Bartimaeus had been hopeful about Nathaniel in The Amulet of Samarkand, but is less so in this novel. The way to succeed among magicians is to be cruel and Nathaniel has become harder and harsher (p. 167) during the 32 months that Bartimaeus was away. When he discovers Kitty’s identity, he threatens to take her to the Tower of London to be tortured. Towards the end of the book (p. 439), Bartimaeus reflects on Nathaniel’s character, concluding that he was following the well-trodden path for magicians seeking “power/wealth/notoriety” (p. 439) by becoming “an officious little beast” (p. 476). So, for example, although he promised to release Kitty in return for her assistance, he decides not to honor his promise.

Yet, Nathaniel remains an unusual magician: he wants to keep his promises and when he contemplates “forgetting” them, his conscience bothers him. He may have kept his promise to release Kitty, but because he was being observed by his superiors, he felt forced to betray her. When Bartimaeus reports that Kitty has died, Nathaniel is relieved that he would not have to break his promise. But within a page or two, Nathaniel shows his callousness towards “commoners” as he follows his magical prisoner -- a golem -- back to Westminster Hall. And, at the end of the book, his success further ingratiates him with the Prime Minister, who grants him further promotions and honors, of the sort all magicians crave. Thus Bartimaeus’ fears seem to be coming true: Nathaniel is turning into a normal magician.

Kitty, on the other hand, is not a normal commoner. Beyond her resistance to magic, both Bartimaeus and Nathaniel admire her. Nathaniel recognizes in her a “remarkable energy, talent, and willpower, far more than any of the great magicians,” traits he sees in himself as well (p. 540). Bartimaeus has a fairly lengthy conversation with her -- one of his few with a non-magician -- and comes to like her. She is loyal to her friends, smart, and willing to help other people, even if she is endangered by it, and even if they wouldn’t do the same for her. Thus, she rescues Nathaniel from destruction, although she knows he intended to arrest her and her friend.
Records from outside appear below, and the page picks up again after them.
Lemma NoDup_fmap_unique {A B} (f : A → B) l x y : NoDup (f <$> l) → x ∈ l → y ∈ l → f x = f y → x = y.
Proof.
  intros Hn (i & Hi)%list_elem_of_lookup (j & Hj)%list_elem_of_lookup He.
  assert (i = j) as ->; [|congruence]. eapply (NoDup_lookup _ i j (f x) Hn); rewrite list_lookup_fmap; [by rewrite Hi|by rewrite Hj, He].
Qed.

(** ** Results *)


(** A tenant with a site and a reservation, then the class and the tenant go. *)
Definition demo_empty_store : Store :=
  {| q_tenants := ∅; q_sites := ∅; q_classes := ∅; q_dscp := ∅; q_objectives := ∅; q_reservations := ∅;
     q_control := {| cs_SchemaVersion := 1; cs_Fingerprint := ""; cs_SidCursor := 0; cs_BootedAt := 0 |};
     q_allocations := []; q_faults := [] |}.
Definition demo_prefix : Prefix := MkPrefix (Addr6 (Z.shiftl 64768 112)) 48.
Definition demo_transactions : list (list statement) :=
  [[StCreateTrafficClass {| cr_Label := 5; cr_Name := "gold"; cr_ClassIndex := 0 |};
    StCreateTenant {| tn_ID := 7; tn_Allocation := demo_prefix; tn_Tier := "gold"; tn_TierIndex := 0; tn_VrfTable := 300 |};
    StCreateSite {| si_PortalID := "cpe1"; si_TenantID := 7; si_Cpe := "cpe1"; si_Node := "n"; si_Prefix := demo_prefix; si_Attach := "ams";
                    si_AttachNode := "ams"; si_IfID := 42; si_Identity := "cpe1.maeto"; si_ReservationMbps := f_zero |};
    StSetSiteClassReservation "cpe1" 5 f_one];
   [StCreateSIDAllocation {| sa_Sid := Addr6 1; sa_Locator := demo_prefix; sa_TenantID := "7"; sa_SidType := "dt46" |}];
   [StDeleteTrafficClass 5; StSetSiteClassReservation "cpe1" 5 f_one];
   [StDeleteTrafficClass 5]].

Lemma demo_empty_store_ok : store_ok demo_empty_store.
Proof. split; simpl; intros *; rewrite ?lookup_empty; try done; constructor. Qed.

(** * Interactive-session layer of the Gemini CLI (Bun port)

    A shallow embedding of

    - [packages/cli/src/utils/relaunch.ts]: the relaunch supervisor
      ([relaunchOnExitCode], [relaunchAppInChildProcess]), of which the
      file holds two revisions (lines 1-74 and 75-152);
    - the PTY adapter ([createBunPtyAdapter], [createPtyAdapter]) that wraps
      the [bun-pty] library; its text follows the bundler configuration in
      [esbuild.config.js], lines 137-293.

    Line numbers are those of these two files.

    Further on, the TTY probes ([ttyUtils.ts]), the handler of the global
    entry point ([index.ts]), the build scripts ([build-binary.ts],
    [build-release.ts], [build-wrapper.ts]) and the launcher that
    [build-wrapper.ts] writes are embedded in the same way.

    Effects of the TypeScript code (pausing and resuming stdin, spawning a
    child, writing to stderr, [process.exit], calls into bun-pty, debug
    logging) are made explicit: the supervisor produces a trace of events,
    the adapter a log of backend calls and a threaded module state. *)

From Stdlib Require Import ZArith String List Lia.
From stdpp Require Import base option list strings gmap.

Local Open Scope string_scope.
Local Open Scope list_scope.

(** ** JavaScript values that the modelled code inspects *)

(** What a [catch] clause can receive.  [error instanceof Error] holds for
    [ErrorObject]; any other thrown value is carried with the result of
    [String(error)]. *)
Inductive JsError : Type :=
| ErrorObject (stack : option string) (message : string)
| ThrownValue (str : string).

(** ** The relaunch supervisor *)

Module Relaunch.

(** Observable actions of the supervisor, in program order.  The child is
    always spawned with [stdio: 'inherit'], which is not recorded.  An
    element [None] of [args] is an [undefined] array element (the source
    places [process.argv[1]] in the array without checking it). *)
Inductive Event : Type :=
| StdinPause
| StdinResume
| Spawn (execPath : string) (args : list (option string))
        (env : gmap string string)
| WriteToStderr (msg : string)
| ProcessExit (code : Z).

(** The part of the global [process] object that the code reads. *)
Record Process : Type := {
  argv : list string;
  env : gmap string string;
  execPath : string
}.

(** How a promise returned by a runner settles. *)
Inductive Settled : Type :=
| Resolved (exitCode : Z)
| Rejected (error : JsError).

(** A runner [() => Promise<number>] is called repeatedly; its [i]-th call
    (counting from 0) performs some events and settles. *)
Definition Runner : Type := nat -> list Event * Settled.

(** Where control is after running the supervisor for a bounded number of
    loop iterations. *)
Inductive Status : Type :=
| Returned              (* the async function returned to its caller *)
| Exited (code : Z)     (* [process.exit(code)] ended the process *)
| Pending.              (* still inside [while (true)] *)

Record Run : Type := {
  status : Status;
  calls : nat;            (* how many times the runner was invoked *)
  trace : list Event
}.

Definition nl : string := String (Ascii.ascii_of_nat 10) EmptyString.

(** [error instanceof Error ? (error.stack ?? error.message) : String(error)] *)
Definition errorMessage (error : JsError) : string :=
  match error with
  | ErrorObject stack message => default message stack
  | ThrownValue str => str
  end.

Section Loop.

(** [RELAUNCH_EXIT_CODE] is imported from [./processUtils.js]; its value is
    not needed, only that it is one fixed number. *)
Variable RELAUNCH_EXIT_CODE : Z.

(** [relaunchOnExitCode], lines 11-29 (and, unchanged, 85-103).  [fuel]
    bounds the iterations of [while (true)]; [i] is the number of runner
    calls made so far and [tr] the events so far. *)
Fixpoint relaunchOnExitCode_from (fuel : nat) (runner : Runner) (i : nat)
    (tr : list Event) : Run :=
  match fuel with
  | O => {| status := Pending; calls := i; trace := tr |}
  | S fuel' =>
      let '(evs, settled) := runner i in
      match settled with
      | Resolved exitCode =>
          if (exitCode =? RELAUNCH_EXIT_CODE)%Z
          then relaunchOnExitCode_from fuel' runner (S i) (tr ++ evs)
          else {| status := Exited exitCode; calls := S i;
                  trace := tr ++ evs ++ [ProcessExit exitCode] |}
      | Rejected error =>
          {| status := Exited 1; calls := S i;
             trace := tr ++ evs ++
               [StdinResume;
                WriteToStderr
                  ("Fatal error: Failed to relaunch the CLI process."
                   +:+ nl +:+ errorMessage error +:+ nl);
                ProcessExit 1] |}
      end
  end.

Definition relaunchOnExitCode (fuel : nat) (runner : Runner) : Run :=
  relaunchOnExitCode_from fuel runner 0 [].

End Loop.
(** C9 as stated fails: a Python string may hold a lone surrogate, and
    then [content.encode()] raises and no link is produced. *)
Lemma download_txt_not_total :
  ¬ (∀ subject body : pystr,
       ∃ payload,
         download_txt subject body
         = Ok (LINK_HEAD ++ map Byte.to_N payload ++ LINK_TAIL) ∧
         ∃ content,
           b64decode payload = Some content ∧
           bytes_decode content
           = Ok (lit "Subject: " ++ subject ++ NL ++ NL ++ body)).
Proof.
  intros H. destruct (H [0xD800] (lit "Hello")) as (payload & Hd & _).
  rewrite download_txt_surrogate in Hd. discriminate Hd.
Qed.

(** C9, amended: for a subject and a body that UTF-8 can encode (code
    points of Unicode, no lone surrogate) the link holds, between its fixed
    head and tail, a base64 payload that decodes to the UTF-8 bytes of
    "Subject: " + subject + "\n\n" + body, and these bytes decode to that
    string. *)
Theorem download_txt_payload (subject body : pystr) :
  encodable subject → encodable body →
  ∃ payload content,
    download_txt subject body
    = Ok (LINK_HEAD ++ map Byte.to_N payload ++ LINK_TAIL) ∧
    b64decode payload = Some content ∧
    str_encode (lit "Subject: " ++ subject ++ NL ++ NL ++ body) = Ok content ∧
    bytes_decode content = Ok (lit "Subject: " ++ subject ++ NL ++ NL ++ body).
Proof.
  intros Hs Hb.
  destruct (str_encode_encodable (download_content subject body))
    as (content & Hc).
  { unfold download_content. repeat apply encodable_app; try done.
    - apply encodable_lit.
    - by repeat constructor.
    - by repeat constructor. }
  exists (b64encode content), content. split_and!.
  - by apply download_txt_encoded.
  - apply b64decode_b64encode.
  - exact Hc.
  - by apply bytes_decode_str_encode.
Qed.

Lemma download_txt_payload_witness :
  ∃ payload content,
    download_txt (lit "Leave Request") (lit "Dear Sir, ...")
    = Ok (LINK_HEAD ++ map Byte.to_N payload ++ LINK_TAIL) ∧
    b64decode payload = Some content ∧
    str_encode (lit "Subject: " ++ lit "Leave Request" ++ NL ++ NL
                ++ lit "Dear Sir, ...") = Ok content ∧
    bytes_decode content
    = Ok (lit "Subject: " ++ lit "Leave Request" ++ NL ++ NL
          ++ lit "Dear Sir, ...").
Proof.
  apply (download_txt_payload (lit "Leave Request") (lit "Dear Sir, ...")).
  - apply encodable_lit.
  - apply encodable_lit.
Defined.

Example download_txt_leave_request :
  download_txt (lit "Leave Request") (lit "Dear Sir, ...")
  = Ok (LINK_HEAD
        ++ lit "U3ViamVjdDogTGVhdmUgUmVxdWVzdAoKRGVhciBTaXIsIC4uLg=="
        ++ LINK_TAIL).
Proof. vm_compute. reflexivity. Qed.

(** * Further properties *)

(** ** The store in any world *)

(** A request either is refused, or runs its action; the documents are the
    same when it starts to act. *)
Lemma firestore_request_cases {A} (c : call) (k : M A) (w : world) :
  (∃ ex w1, firestore_request c k w = (Raise ex, w1) ∧ users w1 = users w) ∨
  (∃ w1, firestore_request c k w = k w1 ∧ users w1 = users w).
Proof.
  destruct w as [l s u f cs]. unfold firestore_request.
  cbn [faults with_calls with_faults logged shown users calls].
  destruct f as [|[ex|] fs]; [right|left|right]; eauto.
Qed.

Lemma emails_of_insert (w : world) (m : gmap pystr (list email_obj))
    (user_email : pystr) (l : list email_obj) :
  emails_of (with_users w (<[user_email := l]> m)) user_email = l.
Proof. unfold emails_of. cbn [users with_users]. by rewrite lookup_insert_eq. Qed.

Lemma emails_of_insert_ne (w : world) (m : gmap pystr (list email_obj))
    (user_email other : pystr) (l : list email_obj) :
  other ≠ user_email →
  emails_of (with_users w (<[user_email := l]> m)) other = default [] (m !! other).
Proof.
  intros H. unfold emails_of. cbn [users with_users].
  by rewrite lookup_insert_ne.
Qed.

Lemma ensure_user_doc_any (user_email : pystr) (w : world) :
  ∃ r w', ensure_user_doc user_email w = (r, w') ∧
          (∀ other, emails_of w' other = emails_of w other) ∧
          (r = Ok user_email ∧ users w' !! user_email = Some (emails_of w user_email)
           ∨ ∃ ex, r = Raise ex).
Proof.
  unfold ensure_user_doc, doc_get, doc_set, emails_of. unfold mbind, M_bind.
  destruct (firestore_request_cases (CallFirestoreGet user_email)
              (λ w0, (Ok (users w0 !! user_email), w0)) w)
    as [(ex & w1 & -> & Hu1)|(w1 & -> & Hu1)].
  { eexists _, _. split; [reflexivity|]. rewrite Hu1. eauto. }
  rewrite Hu1. destruct (users w !! user_email) as [old|] eqn:Hold.
  { cbn. eexists _, _. split; [reflexivity|]. rewrite Hu1, Hold. eauto. }
  destruct (firestore_request_cases (CallFirestoreSet user_email)
              (λ w0, (Ok (), with_users w0 (<[user_email := []]> (users w0)))) w1)
    as [(ex & w2 & -> & Hu2)|(w2 & -> & Hu2)].
  { eexists _, _. split; [reflexivity|]. rewrite Hu2, Hu1. eauto. }
  cbn. eexists _, _. split; [reflexivity|]. cbn [users with_users].
  rewrite Hu2, Hu1, lookup_insert_eq.
  split; [|by left]. intros other.
  destruct (decide (user_email = other)) as [<-|Hne].
  - by rewrite lookup_insert_eq, Hold.
  - by rewrite lookup_insert_ne.
Qed.

(** An update of the record behind [ensure_user_doc] and a handler that
    leaves the documents alone: the record is as before, or updated as
    asked, and the other records are as before. *)
Lemma update_emails_any (user_email : pystr) (v : field_value)
    (h : exn → M unit) (w : world) :
  (∀ ex w0, ∃ w1, h ex w0 = (Ok (), w1) ∧ users w1 = users w0) →
  ∃ r w', (ref ← ensure_user_doc user_email;
           try_except (doc_update ref v) h) w = (r, w') ∧
          (emails_of w' user_email = emails_of w user_email
           ∨ emails_of w' user_email
             = apply_field_value (emails_of w user_email) v) ∧
          (∀ other, other ≠ user_email → emails_of w' other = emails_of w other).
Proof.
  intros Hh. unfold mbind, M_bind.
  destruct (ensure_user_doc_any user_email w)
    as (r & w1 & -> & Hsame & [[-> Hdoc]|[ex ->]]).
  2: { eexists _, _. split; [reflexivity|]. split; [left|]; eauto. }
  unfold try_except, doc_update.
  destruct (firestore_request_cases (CallFirestoreUpdate user_email)
    (λ w0, match users w0 !! user_email with
           | None => (Raise NotFound, w0)
           | Some old0 =>
               (Ok (), with_users w0
                  (<[user_email := apply_field_value old0 v]> (users w0)))
           end) w1) as [(ex & w2 & -> & Hu2)|(w2 & -> & Hu2)].
  - destruct (Hh ex w2) as (w3 & -> & Hu3).
    eexists _, _. split; [reflexivity|]. unfold emails_of in *.
    rewrite Hu3, Hu2. split; [left|]; eauto.
  - rewrite Hu2, Hdoc. eexists _, _. split; [reflexivity|].
    split.
    + right. apply emails_of_insert.
    + intros other Hne. rewrite emails_of_insert_ne by done. apply Hsame.
Qed.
Stroud thus offers two very different ways of being human: Nathaniel, who may have been good at one point, but who is learning that to be a success in the Machivellian magicians’ world, anything can be justified, if it achieves your goal. The alternative is Kitty, who is generous, considerate, smart, and kind.

The question at the end of the first novel is whether Nathaniel will be able to retain his good heart or if he will abandon it for worldly success. The answer in The Golem’s Eye seems to be that Nathaniel is more ambitious than good: he seems poised to become as loathsome as the other magicians, but there are still hints -- fleeting -- that he might still follow Kitty’s model and recover some of his better qualities.